These are not the Gates of God as this title would suggest. Nothing that goes on in Babylon is to be admired or loved. Damien Chazelle has taken to the streets of creativity time and time again. His gear shift from the individual to the achievement is a working narrative that passes through each of his films. Babylon is the most gluttonous of all and rightly so. There is no other way to express the Hollywood machine than as a boastful, champagne-fuelled, star-littered piece of barely working brilliance. For all the overextensions and frequency of features and miniseries seeking the heart of Hollywood, and for all the failures of it, Babylon somehow shifts away from a tired process. 

In its wake is nothing new but a change to the expectation of a love letter is marvellous. This is not a love letter; this is a damned warning that hopes to rattle those that would dare pursue creativity. From towing an elephant up a hill in a brief and isolated moment that reflects on Werner Herzog and the Fitzcarraldo issue, there is the worry that everything Chazelle puts on screen is up for interpretation by the director or actor’s mind. Much of Babylon is gluttonous and joyously so. Dynamic and colourful, championed well by an articulate Margot Robbie, supported well by Brad Pitt and Red Hot Chilli Peppers alumni Flea. Babylon is full of surprises, most of all in how it shifts the goalposts of what horrifies the old generation and how those fundamental fears are still present for the new. 

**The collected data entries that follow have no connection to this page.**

(** X24.  [validate_goal_affordances] reports issues exactly when it gives a
    warning; the artifacts with issues are the artifacts of the
    warnings, each once; and every warning is about an artifact of the
    given list that lacks the affordance its predicate needs: power
    for [isON], opening for [isOpen].  No other predicate is ever
    warned about. *)
Theorem warnings_are_missing_affordances (goal_formula : string) :
  let result := validate_goal_affordances goal_formula artifact_ids affordances_map in
  (result.2.1 = true ↔ result.1 ≠ []) ∧
  (result.2.1 = true ↔ result.2.2 ≠ []) ∧
  NoDup result.2.2 ∧
  (∀ a, a ∈ result.2.2 ↔ ∃ w, w ∈ result.1 ∧ w_artifact w = a) ∧
  (∀ w, w ∈ result.1 →
     w_artifact w ∈ artifact_ids ∧
     (w_required w ∉ default [] (affordances_map !! w_artifact w)) ∧
     ((w_predicate w = "isON" ∧ w_required w = "Affordance_Power") ∨
      (w_predicate w = "isOpen" ∧ w_required w = "Affordance_Open"))).
Proof.
  unfold validate_goal_affordances.
  set (ms := findall_predicates _ _).
  assert (H : sound (foldl (check_match artifact_ids affordances_map) ([], []) ms)).
  { assert (Hall : ∀ acc, sound acc →
              sound (foldl (check_match artifact_ids affordances_map) acc ms)).
    { induction ms as [|m ms IH]; intros acc Hacc; simpl; [done|].
      by apply IH, check_match_sound. }
    apply Hall. split; [constructor|]. split.
    - intros a. split; [by intros ?%elem_of_nil|].
      by intros (w & ?%elem_of_nil & _).
    - by intros w ?%elem_of_nil. }
  destruct (foldl _ _ ms) as [ws iss]. destruct H as (Hnd & Hiss & Hw). simpl in *.
  assert (Hne : negb (length ws =? 0) = true ↔ ws ≠ []).
  { destruct ws; simpl; split; done. }
  split; [done|]. split.
  { rewrite Hne. split.
    - destruct ws as [|w ws]; [done|]. intros _ ->.
      assert (H : w_artifact w ∈ []) by (apply Hiss; exists w; split; [left|done]).
      by apply elem_of_nil in H.
    - destruct iss as [|a iss]; [done|]. intros _ ->.
      assert (H : a ∈ a :: iss) by left. apply Hiss in H as (w & ?%elem_of_nil & _).
      done. }
  split; [done|]. split; [done|].
  intros w Hin. destruct (Hw w Hin) as (H1 & H2 & H3 & H4).
  split; [done|]. split; [by rewrite <- H2|].
  by apply required_affordance_cases.
Qed.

This is a depravity that still lasts in short, frowned-upon bursts. Deadly sins and repugnant horrors mark the beginning and end of party time. It is likely a miracle anything was made in this time of turmoil. Chazelle has some neat tricks up his sleeve, the panning camera working its way through the mania of big band features and the impact of the Roaring 20s. Poised and aggressive love letters to the days of charming eccentricity are handled well by those who were not there for it. Somehow, somewhere, Chazelle gets his hand on the core values of these explosive personalities. They are eccentrics first, and entertainers second, but wish they were the reverse. Pitt presents that well, Robbie the turnover. Both are exceptional. It pursues the reason people want to be entertained, never figures out why and has fun in ignoring that failure.  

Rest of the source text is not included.